About this task: Every line of the data that includes "false" should be copied out.

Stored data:
::::

Lemma has_char_replace c s :
  c ≠ "-"%char → has_char c (replace " " "-" s) → has_char c s.
Proof.
  unfold has_char. intros Hc. induction s as [|x s IH]; [done|]. cbn.
  rewrite !elem_of_cons. intros [->|Hin]; [|auto].
  destruct (Ascii.eqb_spec x " "); [done|by left].
Qed.

Lemma replace_inj_plain a b :
  ¬ has_char "-" a → ¬ has_char "-" b →
  replace " " "-" a = replace " " "-" b → a = b.
Proof.
  unfold has_char. revert b.
  induction a as [|c a IH]; intros [|d b] Ha Hb Heq; try done.
  cbn in Ha, Hb, Heq. rewrite not_elem_of_cons in Ha, Hb.
  destruct Ha as [Hc Ha], Hb as [Hd Hb]. injection Heq as Hhead Heq.
  f_equal; [|by apply IH].
  destruct (Ascii.eqb_spec c " ") as [->|], (Ascii.eqb_spec d " ") as [->|];
    congruence.
Qed.

(** X14. The token in a project's path is clean and stable: it contains no
    space and has no whitespace at either end; used as a name, it has the
    same path as the name it came from, and so has the trimmed name. *)
Theorem storage_token_is_clean (name : string) :
  ¬ has_char " " (replace " " "-" (strip name))
  ∧ strip (replace " " "-" (strip name)) = replace " " "-" (strip name)
  ∧ project_path (replace " " "-" (strip name)) = project_path name
  ∧ project_path (strip name) = project_path name.
Proof.
  split_and!.
  - apply replace_no_space.
  - apply strip_token.
  - apply project_path_same_token. by rewrite strip_token, replace_idem.
  - apply project_path_same_token. by rewrite strip_idem.
Qed.
Lemma registered_device_is_member_witness :
  ∃ session,
    bound_to hub_S1 devB "AAAAAA" session
    ∧ is_Some (Session.devices session !! devB).
Proof.
  apply (registered_device_is_member hub_S1 devB "AAAAAA").
  - apply (run_reachable 1 tr_S1 hub_init hub_S1
             (default [] (snd <$> run 1 tr_S1 hub_init)));
      [constructor | by_computation].
  - by_computation.
Defined.

Lemma reachable_keyed_by_id s : reachable s → keyed_by_id s.
Proof.
  induction 1 as [|fuel e ev s s' out Hr IH Hstep].
  { intros c session Hc. simpl in Hc. by rewrite lookup_empty in Hc. }
  intros c session' Hc. split.
  - intros k dev Hk.
    destruct (step_devices _ _ _ _ _ _ _ _ _ _ Hstep Hc Hk)
      as [(session & Hs & Hold)|(n & t & ->)]; [|done].
    by apply (IH _ _ Hs).
  - intros k file Hk.
    destruct (step_files _ _ _ _ _ _ _ _ _ _ Hstep Hc Hk)
      as [file1 Hold | | file0 chunk Hold | file0 Hold]; [|done| |];
      destruct (sessions s !! c) as [session|] eqn:Hs; simplify_eq/=;
      by apply (IH _ _ Hs).
Qed.

(** X2. In every reachable state each member of a session is stored under
    its own device id and each file under its own file id, so the ids the
    hub reads from a record ([requestedFile.id], [file.id]) are the keys
    the record was found under. *)
Theorem records_are_keyed_by_id s sessionCode session :
  reachable s →
  sessions s !! sessionCode = Some session →
  (∀ k dev, Session.devices session !! k = Some dev → Device.id dev = k)
  ∧ (∀ k file, Session.files session !! k = Some file → File.id file = k).
Proof. intros Hr Hs. by apply (reachable_keyed_by_id s Hr sessionCode). Qed.

Lemma records_are_keyed_by_id_witness :
  (∀ k dev, Session.devices (session_of hub_S2 "AAAAAA") !! k = Some dev →
            Device.id dev = k)
  ∧ (∀ k file, Session.files (session_of hub_S2 "AAAAAA") !! k = Some file →
               File.id file = k).
Proof.
  apply (records_are_keyed_by_id hub_S2 "AAAAAA").
  - apply (run_reachable 1 tr_S2 hub_init hub_S2
             (default [] (snd <$> run 1 tr_S2 hub_init)));
      [constructor | by_computation].
  - by_computation.
Defined.

(** ** Removal of sessions, and the janitor *)

(** X3. A session leaves [sessions] in two ways only, and only when it has
    no member: the [setTimeout] callback scheduled for it, or a janitor
    tick when it was created more than 30 minutes before.  No message,
    binary frame or close ever removes a session. *)
Theorem session_removed_only_when_empty fuel e ev s s' out sessionCode session :
  step fuel e ev s = Some (s', out) →
  sessions s !! sessionCode = Some session →
  sessions s' !! sessionCode = None →
  size (Session.devices session) = 0
  ∧ (ev = empty_session_timeout sessionCode
     ∨ (ev = janitor_tick
        ∧ (Session.createdAt session < now e - 30 * 60 * 1000)%Z)).
Proof.
  intros Hstep Hs Hgone.
  destruct ev as [D m | D data | D | code | ]; simpl in Hstep.
  - exfalso.
    destruct m as [n t | code n t | fileName fileSize mimeType | fid | fid | fid | | ];
      simpl in Hstep.
    + unfold handle_create_session in Hstep.
      destruct (mintSessionCode fuel (random e) 0 (sessions s)) as [code|];
        simplify_eq/=.
      apply lookup_insert_None in Hgone as [Hgone _]. congruence.
    + unfold handle_join_session in Hstep.
      destruct code as [|code|]; simplify_eq/=; try congruence.
      destruct (sessions s !! Js.toUpperCase code) as [session0|];
        simplify_eq/=; try congruence.
      apply lookup_insert_None in Hgone as [Hgone _]. congruence.
    + unfold handle_file_start in Hstep.
      split_in_session Hstep; simplify_eq/=; try congruence.
      apply lookup_insert_None in Hgone as [Hgone _]. congruence.
    + unfold handle_file_complete in Hstep.
      split_in_session Hstep; simplify_eq/=; try congruence.
      destruct (Session.files session0 !! fid) as [file0|];
        simplify_eq/=; try congruence.
      apply lookup_insert_None in Hgone as [Hgone _]. congruence.
    + unfold handle_request_file in Hstep.
      split_in_session Hstep; simplify_eq/=; try congruence.
      destruct (Session.files session0 !! fid) as [file0|];
        [destruct (File.data file0)|]; simplify_eq/=; congruence.
    + unfold handle_delete_file in Hstep.
      split_in_session Hstep; simplify_eq/=; try congruence.
      destruct (Session.files session0 !! fid) as [file0|];
        simplify_eq/=; try congruence.
      apply lookup_insert_None in Hgone as [Hgone _]. congruence.
    + simplify_eq/=; congruence.
    + simplify_eq/=; congruence.
  - exfalso. unfold handleBinaryMessage in Hstep.
    split_in_session Hstep; simplify_eq/=; try congruence.
    destruct (Session.files session0 !! frame_fileId data) as [file0|];
      simplify_eq/=; try congruence.
    apply lookup_insert_None in Hgone as [Hgone _]. congruence.
  - exfalso. unfold handle_close in Hstep.
    split_in_session Hstep; simplify_eq/=; try congruence.
    apply lookup_insert_None in Hgone as [Hgone _]. congruence.
  - unfold handle_empty_session_timeout in Hstep.
    destruct (sessions s !! code) as [cur|] eqn:Hcur;
      simplify_eq/=; try congruence.
    destruct (Nat.eqb_spec (size (Session.devices cur)) 0) as [Hsize|Hsize];
      simplify_eq/=; try congruence.
    apply lookup_delete_None in Hgone as [<-|Hgone]; [|congruence].
    rewrite Hs in Hcur. simplify_eq. by split; [|left].
  - unfold janitor in Hstep. simplify_eq/=.
    rewrite lookup_omap, Hs in Hgone. simpl in Hgone.
    unfold janitor_session in Hgone.
    destruct (Nat.eqb_spec (size (Session.devices session)) 0) as [Hsize|Hsize];
      simpl in Hgone; [|done].
    case_bool_decide; [|done]. split; [done|]. right. by split.
Qed.

Lemma session_removed_only_when_empty_witness :
  size (Session.devices (Session.Make ∅ ∅ 0)) = 0
  ∧ (empty_session_timeout "AAAAAA" = empty_session_timeout "AAAAAA"
     ∨ (empty_session_timeout "AAAAAA" = janitor_tick
        ∧ (Session.createdAt (Session.Make ∅ ∅ 0) < now env0 - 30 * 60 * 1000)%Z)).
Proof.
  apply (session_removed_only_when_empty 1 env0 (empty_session_timeout "AAAAAA")
           (Hub {[ "AAAAAA" := Session.Make ∅ ∅ 0 ]} ∅ (Stats 1 1))
           (Hub ∅ ∅ (Stats 1 1)) [] "AAAAAA" (Session.Make ∅ ∅ 0)).
  - by_computation.
  - by_computation.
  - by_computation.
Defined.
Definition setDiagnostics (resp : provider.ConfigureResponse)
    (diags : diag.Diagnostics) : provider.ConfigureResponse :=
  {| provider.Diagnostics := diags;
     provider.DataSourceData := provider.DataSourceData resp;
     provider.ResourceData := provider.ResourceData resp |}.

Definition Configure (p : UnleashProvider) (environ : os.Environ)
    (remote : unleash.APIClient -> unleash.UiConfigCall)
    (req : provider.ConfigureRequest) (resp : provider.ConfigureResponse)
  : outcome provider.ConfigureResponse :=
  let config := provider.Config req in
  let resp :=
    setDiagnostics resp
      (diag.AppendAll (provider.Diagnostics resp) (provider.ConfigDiagnostics req)) in
  if diag.HasError (provider.Diagnostics resp) then Returns resp
  else
    let '(client, diags) := unleashClient environ config (provider.Diagnostics resp) in
    let resp := setDiagnostics resp diags in
    if diag.HasError (provider.Diagnostics resp) then Returns resp
    else
      diags ← versionCheck remote client (provider.Diagnostics resp);
      let resp := setDiagnostics resp diags in
      if diag.HasError (provider.Diagnostics resp) then Returns resp
      else
        Returns {| provider.Diagnostics := provider.Diagnostics resp;
                   provider.DataSourceData := client;
                   provider.ResourceData := client |}.

End VersionGate.

(** [New(version)] returns a factory; the factory builds [&UnleashProvider{}]. *)
Definition New (version : string) : unit -> UnleashProvider :=
  fun _ => {| version := "" |}.

(** ** Sample data: the configuration of the end-to-end scenario, a response
    that starts empty, and three servers *)

Definition sampleRequest : provider.ConfigureRequest :=
  {| provider.Config := {| BaseUrl := StringKnown "https://u.example/api";
                           Authorization := StringKnown "token-x" |};
     provider.ConfigDiagnostics := [] |}.

Definition sampleClient : unleash.APIClient :=
  {| unleash.URL := "https://u.example/api";
     unleash.Description := "Unleash server";
     unleash.DefaultHeader := [("Authorization", "token-x")];
     unleash.DebugTransport := false |}.

Definition emptyResponse : provider.ConfigureResponse :=
  {| provider.Diagnostics := [];
     provider.DataSourceData := None;
     provider.ResourceData := None |}.

Definition sampleFailure (response : option http.Response) (err : option string)
  : string * string :=
  ("Unable to read the Unleash configuration",
   match err, response with
   | Some e, _ => e
   | None, Some r => http.Status r
   | None, None => ""
   end).

(** A server that answers with version 5.7.0 and says it is not the latest. *)
Definition outdatedServer (c : unleash.APIClient) : unleash.UiConfigCall :=
  {| unleash.Body :=
       Some {| unleash.Version := "5.7.0";
               unleash.VersionInfo :=
                 {| unleash.IsLatest := false;
                    unleash.Latest := {| unleash.Oss := Some "5.8.0";
                                         unleash.Enterprise := Some "5.8.1" |} |} |};
     unleash.Response := Some {| http.StatusCode := 200; http.Status := "200 OK" |};
     unleash.Err := None |}.
Lemma chart_total_is_income_witness :
  totalWithRec initial == income initial.
Proof.
  destruct (chart_total_is_income initial) as [_ W].
  - repeat constructor; qeval.
  - apply W; [qeval | left; exists 735%Z; qeval].
Defined.

(** ** Insights: what the cap of five leaves out *)

(** X11.  The cap of five drops nothing unless all six rules fire, and then
    it drops exactly the emergency-fund insight, the last one; so whenever
    the core spend is positive the list is not empty and either holds the
    emergency-fund insight or is full.  The two focus insights of the
    dashboard are the first two that the rules emit. *)
Theorem insights_cap_drops_only_emergency_fund :
  (forall i r d a sub din m core em : Q,
      let out := insightsMemo i r d a sub din m core em in
      let all := emitted i r d a sub din m core em in
      (out = all \/
       ((35 < housingPct i r /\ (0 < d /\ 15 <= a) /\ 40 < sub /\ 200 < din /\
         m < 500 /\ 0 < core) /\
        out = [ housingInsight i r; debtInsight d a m; subscriptionsInsight sub;
                diningInsight din; savingsInsight i m ] /\
        all = out ++ [emergencyInsight core em])) /\
      (0 < core ->
       out <> [] /\
       (In (emergencyInsight core em) out \/ length out = 5%nat))) /\
  (forall s : Inputs,
      focusInsights s
      = firstn 2 (emitted (income s) (rent s) (ccDebt s) (ccApr s)
                    (subscriptions s) (dining s) (monthlyToGoals s)
                    (monthlyCoreSpend s) (emergencyTarget s))).
Proof.
  split.
  - intros i r d a sub din m core em out all. subst out all.
    rewrite insightsMemo_emitted.
    unfold emitted, rules, housing_high, high_interest_debt,
      subscriptions_audit, dining_creep, low_savings_rate, emergency_fund, emit.
    destruct (gt (housingPct i r) 35) eqn:B1;
      destruct (gt d 0 && ge a 15) eqn:B2;
      destruct (gt sub 40) eqn:B3;
      destruct (gt din 200) eqn:B4;
      destruct (lt m 500) eqn:B5;
      destruct (gt core 0) eqn:B6;
      cbn [flat_map app firstn];
      (split;
       [ first
           [ left; reflexivity
           | right;
             apply gt_true_iff in B1, B3, B4, B6; apply lt_true_iff in B5;
             apply andb_true_iff in B2; destruct B2 as [B2 B2'];
             apply gt_true_iff in B2; apply ge_true_iff in B2';
             repeat split; assumption ]
       | intro C;
         first
           [ apply gt_true_iff in C; rewrite C in B6; discriminate B6
           | split;
             [ discriminate
             | first [ right; reflexivity
                     | left; cbn [In]; tauto ] ] ] ]).
  - intro s. unfold focusInsights, insights. rewrite insightsMemo_emitted.
    rewrite firstn_firstn. reflexivity.
Qed.

Lemma insights_cap_drops_only_emergency_fund_witness :
  0 < monthlyCoreSpend tight_budget /\
  insights tight_budget <> [] /\
  length (insights tight_budget) = 5%nat.
Proof.
  assert (H : 0 < monthlyCoreSpend tight_budget) by qeval.
  split; [exact H|].
  destruct insights_cap_drops_only_emergency_fund as [C _].
  split.
  - exact (proj1 (proj2 (C _ _ _ _ _ _ _ _ _) H)).
  - vm_compute. reflexivity.
Defined.
(** * OpenDutchWordnet: the [Synset] view over an XML element

    A verification development for [opendutchwordnet/synset.py].

    The module wraps one [<Synset>] element of an lxml element tree and offers
    accessors ([id], [ili], [glosses], [all_relations], [relations], [pos])
    and two mutators ([remove], [add_relation]).

    Modelling decisions, in the order of the file:

    - Python exceptions and the mutable tree are explicit: a computation is a
      function from the element store to an outcome and the store it leaves
      behind, also when it raises (a call that fails half way leaves its
      earlier writes in the tree).
    - The element tree follows lxml, the library the module prefers at import
      and the only one of the two that has [getparent]: an element has one
      parent, [append] moves an element that already has one, [SubElement]
      creates an element and attaches it in one go.  Elements are referred to
      by their address in the store, so two references to one element (the
      [refs_el] kept by the constructor and the child found in the tree) are
      the same address.  The store holds element nodes with their tag,
      attributes, children and parent; text, comments and namespaces do not
      occur in the module and are left out.
    - A string is a sequence of characters with codes below 256.  The
      attribute values of a parsed document are XML character data; a string
      that is handed to [SubElement] need not be, and lxml refuses it then.
    - [find] and [iterfind] take the path as text, the way the module passes
      it, and [relations] builds that text by interpolation.  The tokenizer of
      the path language is modelled in full; of the language itself the
      fragment made of child steps by tag and of attribute predicates is
      interpreted, and a path that leaves the fragment has the outcome
      [Beyond], about which nothing is claimed. *)

From Stdlib Require Import String Ascii List Arith Lia Bool.
From stdpp Require Import base tactics option list strings.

::::

Written answer:
     unleash.DebugTransport := false |}.
                 {| unleash.IsLatest := false;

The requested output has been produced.